Koushiro's head whipped towards her cry of pain; Gennosuke's sword leapt like a salmon. One sickle pinwheeled from Koushiro's hand; he turned back at Gennosuke with a last grimace, then leapt aside. His remaining scythe shot over Akeginu's body, scattering the Kouga around her.

Surging forward, Koushiro stood over Akeginu, fists raised. She felt his blood from many wounds, saw him sway. Finally a bearded Kouga elder got behind him with a staff; he slumped forward, blood welling from his head.

Crawling towards him, Akeginu buried her face in Koushiro's back. All her regrets were gone; she felt perfectly happy.

She knew what she had to do now, but the Kouga were clustering above them again, faces distorted with hatred.
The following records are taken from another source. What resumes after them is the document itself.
(* ===== verification/Kps.v ===== *)
(** * The key protection service as a [Service]

    One call per entry point of key_protection_service/key_custody_core, its
    safety contract, and the laws of the interface. *)

From S2P Require Import Prelude Effects RustStd Proto Platform SecretBox ProtectedMem X25519 Crypto.
From S2P Require Import Telemetry KeyTypes Process Registry Reaper Boundary KpsCore KpsSpec Service.

(** ** Calls and contracts *)

Inductive KpsCall :=
| GenerateKemKeypairCall (algo_ptr algo_len binding_pubkey binding_pubkey_len expiry_secs
    out_uuid out_pubkey out_pubkey_len : N)
| DestroyKemKeyCall (uuid_bytes : N)
| EnumerateKemKeysCall (out_entries max_entries offset : N) (out_has_more : option N)
| DecapAndSealCall (uuid_bytes encapsulated_key encapsulated_key_len aad aad_len out_encapsulated_key
    out_encapsulated_key_len out_ciphertext out_ciphertext_len : N)
| GetKemKeyCall (uuid_bytes out_kem_pubkey out_kem_pubkey_len out_binding_pubkey out_binding_pubkey_len
    out_algo out_algo_len out_remaining_lifespan_secs : N).

Section kps.
Context `{Platform}.

Definition kps_run (c : KpsCall) : M Proc Empty_set Z :=
  match c with
  | GenerateKemKeypairCall a al b bl e u k kl =>
      status_code (key_manager_generate_kem_keypair a al b bl e u k kl)
  | DestroyKemKeyCall u => status_code (key_manager_destroy_kem_key u)
  | EnumerateKemKeysCall o n off h => key_manager_enumerate_kem_keys o n off h
  | DecapAndSealCall u e el a al oe oel oc ocl =>
      status_code (key_manager_decap_and_seal u e el a al oe oel oc ocl)
  | GetKemKeyCall u k kl b bl a al r => status_code (key_manager_get_kem_key u k kl b bl a al r)
  end.

Definition kps_operation (c : KpsCall) : KccOperation :=
  match c with
  | GenerateKemKeypairCall _ _ _ _ _ _ _ _ => GenerateKemKeypair
  | DestroyKemKeyCall _ => DestroyKemKey
  | EnumerateKemKeysCall _ _ _ _ => EnumerateKemKeys
  | DecapAndSealCall _ _ _ _ _ _ _ _ _ => DecapAndSeal
  | GetKemKeyCall _ _ _ _ _ _ _ _ => GetKemKey
  end.

Definition kps_code (c : KpsCall) (st : Status) : Z :=
  match c with
  | EnumerateKemKeysCall _ _ _ _ => - Status_as_i32 st
  | _ => Status_as_i32 st
  end.

(** The arguments an entry point refuses before it looks behind a pointer. *)
Definition kps_malformed (c : KpsCall) : bool :=
  match c with
  | GenerateKemKeypairCall a al b bl _ u k _ =>
      is_null b || (bl =? 0)%N || is_null k || is_null u || is_null a || (al =? 0)%N
  | DestroyKemKeyCall u => is_null u
  | EnumerateKemKeysCall o _ _ _ => is_null o
  | DecapAndSealCall u e el _ _ oe oel oc ocl =>
      is_null u || is_null e || (el =? 0)%N || is_null oe || (oel =? 0)%N || is_null oc || (ocl =? 0)%N
  | GetKemKeyCall u k kl b bl a al r =>
      is_null u || is_null k || (kl =? 0)%N || is_null b || (bl =? 0)%N
      || is_null a || is_null al || is_null r
  end.

(** The buffers behind the pointers are what the documentation asks for; it does
    not ask for disjoint ones (see the header on overlapping buffers). *)
Definition kps_buffers (c : KpsCall) (m : Memory) : Prop :=
  match c with
  | GenerateKemKeypairCall a al b bl _ u k kl =>
      valid_buffer m a al ∧ valid_buffer m b bl ∧ valid_buffer m u 16 ∧ valid_buffer m k kl
  | DestroyKemKeyCall u => valid_buffer m u 16
  | EnumerateKemKeysCall o n off h =>
      aligned8 o = true ∧ valid_buffer m o (n * KpsKeyInfo_size) ∧ (off ≤ usize_max)%N ∧
      (∀ q, h = Some q → is_Some (m !! q))
  | DecapAndSealCall u e el a al oe oel oc ocl =>
      valid_buffer m u 16 ∧ valid_buffer m e el ∧
      (negb (is_null a) && (0 <? al)%N = true → valid_buffer m a al) ∧
      valid_buffer m oe oel ∧ valid_buffer m oc ocl
  | GetKemKeyCall u k kl b bl a al r =>
      valid_buffer m u 16 ∧ valid_buffer m k kl ∧ valid_buffer m b bl ∧ valid_u64 m r ∧ valid_u64 m al ∧
      ∃ n, read_bytes m al 8 = Some (le_bytes 8 n) ∧ (n < 2 ^ 64)%N ∧ valid_buffer m a n
  end.

(** A null pointer or a length of zero is the caller's right. *)
Definition kps_contract (c : KpsCall) (p : Proc) : Prop :=
  kps_malformed c = true ∨ kps_buffers c (p_mem p).

Definition kps_outputs (c : KpsCall) (m : Memory) : list (N * N) :=
  match c with
  | GenerateKemKeypairCall _ _ _ _ _ u k kl => [(u, 16); (k, kl)]%N
  | DestroyKemKeyCall _ => []
  | EnumerateKemKeysCall o n _ h =>
      (o, n * KpsKeyInfo_size)%N :: match h with Some q => [(q, 1%N)] | None => [] end
  | DecapAndSealCall _ _ _ _ _ oe oel oc ocl => [(oe, oel); (oc, ocl)]
  | GetKemKeyCall _ k kl b bl a al r =>
      [(k, kl); (b, bl); (a, default 0%N (le_value <$> read_bytes m al 8)); (al, 8); (r, 8)]%N
  end.

(** The handle of the key a generation makes is its second draw. *)
Definition kps_makes (c : KpsCall) (p : Proc) (i : Uuid) : Prop :=
  match c with
  | GenerateKemKeypairCall _ _ _ _ _ _ _ _ => i = Uuid_new_v4 (S (entropy (p_sys p)))
  | _ => False
  end.

Definition kps_destroys (c : KpsCall) (p : Proc) (i : Uuid) : Prop :=
  match c with
  | DestroyKemKeyCall u => is_null u = false ∧ read_bytes (p_mem p) u 16 = Some (Uuid_as_bytes i)
  | _ => False
  end.

#[export] Instance Kps : Service := {|
  service_call := KpsCall;
  service_run := kps_run;
  service_contract := kps_contract;
  service_key := kem_record_wf;
  service_operation := kps_operation;
  service_code := kps_code;
  service_outputs := kps_outputs;
  service_makes := kps_makes;
  service_destroys := kps_destroys;
|}.
End kps.

(** ** The laws *)

Section laws.
Context `{PlatformLaws}.
Implicit Types (p : Proc).

(** A malformed call is refused whatever its pointers point to. *)
Lemma kps_malformed_run c p :
  kps_malformed c = true →
  kps_run c p = (Ok (kps_code c InvalidArgument),
                 report_to_tel (mkFailure (kps_operation c) InvalidArgument FailureKind_Error) p).
Proof.
  destruct c; cbn [kps_malformed kps_run kps_code kps_operation]; intros Hm.
  3: { unfold key_manager_enumerate_kem_keys, ffi_call_i32, ffi_call_i32_with_reporter. by rewrite Hm. }
  all: apply ffi_call_run_err; by rewrite Hm.
Qed.


Lemma kps_malformed_returned c p :
  registry_ok p → kps_malformed c = true →
  ∃ st z p', kps_run c p = (Ok z, p') ∧ returned c p st z p'.
Proof.
  intros (_&Hk&_) Hm. rewrite (kps_malformed_run _ _ Hm). eexists InvalidArgument, _, _.
  split; [done|]. apply returned_same_keys; try done. intros i. destruct c; cbn in *; intros Hd; try done.
  destruct Hd. congruence.
Qed.

Lemma keys_ok p : registry_ok p → map_Forall (λ _, kem_record_wf) (p_keys p).
Proof. intros (_&Hk&_) i r Hr. apply (Hk i r Hr). Qed.

Lemma keys_record_wf p : registry_ok p → map_Forall (λ _, record_wf) (p_keys p).
Proof. intros Hok i r Hr. by apply (keys_ok _ Hok i r Hr). Qed.

Lemma generate_returned a al b bl e u k kl p :
  let c := GenerateKemKeypairCall a al b bl e u k kl in
  registry_ok p → kps_malformed c = false → kps_buffers c (p_mem p) →
  ∃ st z p', kps_run c p = (Ok z, p') ∧ returned c p st z p'.
Proof.
  intros c Hok Hm (Ha&Hb&Hu&Hkb). cbn in Hm. bool_props.
  destruct (valid_points_to _ _ _ Ha) as (algo&Halgo&Hal), (valid_points_to _ _ _ Hb) as (bpk&Hbpk&Hbl).
  destruct Hok as (Hp&Hk&_).
  edestruct returns_run as (st&p'&Hr&HR&_&Ht);
    [by eapply (generate_kem_keypair_refines a al b bl e u k kl p algo bpk)|].
  exists st, (Status_as_i32 st), p'. split; [done|].
  assert (st ≠ InternalError ∧ keys_wf kem_record_wf (p_keys p') ∧
          frame (kps_outputs c (p_mem p)) (p_mem p) (p_mem p') ∧ (st ≠ Success → p_mem p' = p_mem p) ∧
          ∀ i, kps_makes c p i ∨ p_keys p' !! i = p_keys p !! i)
    as (?&?&?&?&Hkept).
  2: { constructor; try done; intros i; [by right|]. destruct (Hkept i); auto. }
  unfold GenerateKem, untouched in HR.
  destruct (if decide (length bpk = 32) then _ else _) as [al'|] eqn:Hdec; [|destruct HR as (->&->&->); split_and!; by auto].
  case_decide; [|destruct HR as (->&->&->); split_and!; try done; [by destruct (kem al' =? 1)%Z|by auto]].
  destruct HR as [([->|[-> _]]&->&->)|(r&kpk&Hcr&Hs&Hkp&->&HR)]; [by split_and!; auto..|].
  assert (∀ i, kps_makes c p i ∨ <[id (meta r):=r]> (p_keys p) !! i = p_keys p !! i).
  { intros i. destruct (decide (id (meta r) = i)) as [<-|]; [left; by destruct Hcr as (?&?&?&?&_)|right; by apply lookup_insert_ne]. }
  assert (keys_wf kem_record_wf (<[id (meta r):=r]> (p_keys p))) as Hk'.
  { apply keys_wf_insert; [|done]. split; [by rewrite Hs|].
    eapply created_wf_kem; [| |exact Hcr]; [unfold Duration_from_secs, nanos_per_sec; lia|].
    unfold PublicKey_wf. simpl. by destruct (decide (length bpk = 32)). }
  case_decide; destruct HR as [-> ->]; [|by split_and!]. split_and!; [done..| |done|done].
  apply frame_write; [apply frame_write; [done|]|].
  - exists 16%N. split; [left|by rewrite lenN_uuid].
  - exists kl. split; [right; left|]. rewrite (PublicKey_wf_lenN kpk); [lia|by eapply is_key_pair_wf].
Qed.

Lemma destroy_returned u p :
  let c := DestroyKemKeyCall u in
  registry_ok p → kps_malformed c = false → kps_buffers c (p_mem p) →
  ∃ st z p', kps_run c p = (Ok z, p') ∧ returned c p st z p'.
Proof.
  intros c (Hp&Hk&_) Hm Hu. cbn in Hu. destruct (valid_uuid _ _ Hu) as [i Hi].
  edestruct returns_run as (st&p'&Hr&HR&_&Ht); [by apply (destroy_kem_key_refines u p i)|].
  destruct HR as (Hk'&Hm'&Hst).
  exists st, (Status_as_i32 st), p'. split; [done|].
  constructor; [by destruct (p_keys p !! i); subst st|done|done|rewrite Hk'; by apply keys_wf_delete|by rewrite Hm'|done|..];
    intros j; right; rewrite Hk'.
  - intros [_ Hj]. assert (j = i) as -> by (by eapply read_uuid_inj). apply lookup_delete_eq.
  - destruct (decide (i = j)) as [<-|]; [left|right; by apply lookup_delete_ne].
    split; [exact (valid_nonnull _ _ _ Hu)|apply points_to_uuid, Hi].
Qed.

Lemma decap_and_seal_returned u e el a al oe oel oc ocl p :
  let c := DecapAndSealCall u e el a al oe oel oc ocl in
  registry_ok p → kps_malformed c = false → kps_buffers c (p_mem p) →
  ∃ st z p', kps_run c p = (Ok z, p') ∧ returned c p st z p'.
Proof.
  intros c Hok Hm (Hu&He&Ha&Hoe&Hoc). cbn in Hm. bool_props. pose proof Hok as (Hp&Hk&_).
  destruct (valid_uuid _ _ Hu) as [i Hi], (valid_points_to _ _ _ He) as (enc&Henc&Hel), (valid_opt _ _ _ Ha) as [aad Haad].
  edestruct returns_run as (st&p'&Hr&HR&_&Ht);
    [by apply (decap_and_seal_refines u e el a al oe oel oc ocl p i enc aad); auto using keys_record_wf|].
  destruct HR as [Hk' HR]. exists st, (Status_as_i32 st), p'. split; [done|].
  assert (st ≠ InternalError ∧ frame (kps_outputs c (p_mem p)) (p_mem p) (p_mem p') ∧
          (st ≠ Success → p_mem p' = p_mem p)) as (?&?&?); [|apply returned_same_keys; try done; by intros ? []].
  destruct (live_key p i) as [r|] eqn:Hlive; [|by destruct HR as [-> ->]].
  apply live_key_Some in Hlive as [Hr' _]. destruct (keys_ok _ Hok _ _ Hr') as [Hkem _].
  destruct (spec (meta r)) as [? ? bpk|]; [|done].
  destruct (if decide (length enc = 32) then _ else _) as [ss|]; [|by destruct HR as [-> ->]].
  destruct HR as [[-> ->]|(enc'&ct'&_&_&_&HR)]; [done|].
  case_decide as Hd; destruct HR as [-> ->]; [|done]. destruct Hd as [-> ->]. split_and!; [done| |done].
  apply frame_write; [apply frame_write; [done|]|].
  - exists (lenN enc'). split; [left|done].
  - exists (lenN ct'). split; [right; left|done].
Qed.

Lemma get_kem_key_returned u k kl b bl a al r p :
  let c := GetKemKeyCall u k kl b bl a al r in
  registry_ok p → kps_malformed c = false → kps_buffers c (p_mem p) →
  ∃ st z p', kps_run c p = (Ok z, p') ∧ returned c p st z p'.
Proof.
  intros c Hok Hm (Hu&Hkb&Hb&Hrem&Hal&n&Hn&Hlt&Ha). cbn in Hm. bool_props. pose proof Hok as (Hp&Hk&_).
  destruct (valid_uuid _ _ Hu) as [i Hi].
  edestruct returns_run as (st&p'&Hr&HR&_&Ht);
    [by apply (get_kem_key_refines u k kl b bl a al r n p i)|].
  destruct HR as [Hk' HR]. exists st, (Status_as_i32 st), p'. split; [done|].
  assert (st ≠ InternalError ∧ frame (kps_outputs c (p_mem p)) (p_mem p) (p_mem p') ∧
          (st ≠ Success → p_mem p' = p_mem p)) as (?&?&?); [|apply returned_same_keys; try done; by intros ? []].
  destruct (live_key p i) as [rec|] eqn:Hlive; [|by destruct HR as [-> ->]].
  apply live_key_Some in Hlive as [Hr' _]. destruct (keys_ok _ Hok _ _ Hr') as [Hkem _].
  destruct (spec (meta rec)) as [algo kpk bpk|]; [|done].
  case_decide as Hd; destruct HR as [-> ->]; [|done]. destruct Hd as (->&->&Hlen). split_and!; [done| |done].
  cbn [kps_outputs c]. rewrite Hn. cbn [fmap option_fmap option_map default].
  rewrite le_value_le_bytes by done.
  repeat (apply frame_write; [|eexists; split; [repeat first [left; reflexivity|right]|]]); try done; by rewrite lenN_le_bytes.
Qed.

Lemma enumerate_returned o n off h p :
  let c := EnumerateKemKeysCall o n off h in
  registry_ok p → kps_malformed c = false → kps_buffers c (p_mem p) →
  ∃ st z p', kps_run c p = (Ok z, p') ∧ returned c p st z p'.
Proof.
  intros c Hok Hm (Ha&Ho&Hoff&Hh). pose proof Hok as (Hp&Hk&Hs).
  exists Success. eexists _, _. split.
  - cbn [kps_run c]. rewrite (enumerate_kem_keys_run o n off h p) by auto using keys_ok. reflexivity.
  - destruct (ticks_fields (S (length (page (proc_now p) (p_keys p) off n))) p) as (Hk1&_&Ht1&_).
    apply returned_same_keys; cbn [p_keys p_tel p_mem set_mem]; [done..| |done|by intros ? []].
    apply frame_flag; [apply frame_write; [done|]|].
    + eexists. split; [left|]. rewrite (lenN_entries_bytes _ KpsKeyInfo_size).
      * pose proof (page_length (proc_now p) (p_keys p) off n). unfold KpsKeyInfo_size. lia.
      * intros md now (j&rec&Hrec&->&_)%elem_of_page. apply length_kem_entry, kem_record_meta_wf.
        by apply (keys_ok _ Hok _ _ Hrec).
    + intros q ->. right. left.
Qed.

Lemma steps_generate a al b bl e u k kl :
  Steps call_rel (key_manager_generate_kem_keypair a al b bl e u k kl).
Proof.
  unfold key_manager_generate_kem_keypair, generate_kem_keypair_internal. steps_handler.
Qed.

Lemma steps_destroy u : Steps call_rel (key_manager_destroy_kem_key u).
Proof. unfold key_manager_destroy_kem_key. steps_handler. Qed.

Lemma steps_decap_and_seal u e el a al oe oel oc ocl :
  Steps call_rel (key_manager_decap_and_seal u e el a al oe oel oc ocl).
Proof.
  unfold key_manager_decap_and_seal, decap_and_seal_internal. steps_handler.
Qed.

Lemma steps_get_kem_key u k kl b bl a al r : Steps call_rel (key_manager_get_kem_key u k kl b bl a al r).
Proof. unfold key_manager_get_kem_key, get_kem_key_internal. steps_handler. Qed.

Lemma steps_enumerate_kem_loop entries i metas :
  Steps call_rel (enumerate_kem_loop entries i metas).
Proof.
  revert i. induction metas as [|md metas IH]; intros i; cbn [enumerate_kem_loop];
    unfold enumerate_kem_entry, call_rel; steps_body.
Qed.

Lemma steps_enumerate o n off h : Steps call_rel (key_manager_enumerate_kem_keys o n off h).
Proof. unfold key_manager_enumerate_kem_keys, enumerate_kem_keys_internal.
  pose proof steps_enumerate_kem_loop. unfold call_rel in *. steps_handler.
Qed.

#[export] Instance Kps_laws : ServiceLaws.
Proof.
  split.
  - intros c p Hok Hc. destruct (kps_malformed c) eqn:Hm; [by apply kps_malformed_returned|].
    destruct Hc as [Hc|Hb]; [simpl in *; congruence|].
    destruct c; [by apply generate_returned|by apply destroy_returned|by apply enumerate_returned|
      by apply decap_and_seal_returned|by apply get_kem_key_returned].
  - intros []; cbn [service_run Kps kps_run];
      [apply steps_status_code, steps_generate|apply steps_status_code, steps_destroy|apply steps_enumerate|
       apply steps_status_code, steps_decap_and_seal|apply steps_status_code, steps_get_kem_key].
Qed.
End laws.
She heard Gennosuke speak; as he stepped towards them, her hand moved to her waist. She took hold of it, waited one more step and threw.

Combat reflex perfect, Gennosuke slashed it in two before his face. Akeginu saw the terrible shining eyes look down at the pieces, and shake.

It was a flute. The one he had played for Oboro's _Noh_ dance, years before the war. The one he had left in Tsubakure when war had broken out, and Oboro seemed to have betrayed him to death, as if burying a piece of his heart no doubt or bloodshed could destroy. The flute Akeginu had kept secretly ever since, hoping her princess would abandon her lost love, knowing in her heart that Oboro never could.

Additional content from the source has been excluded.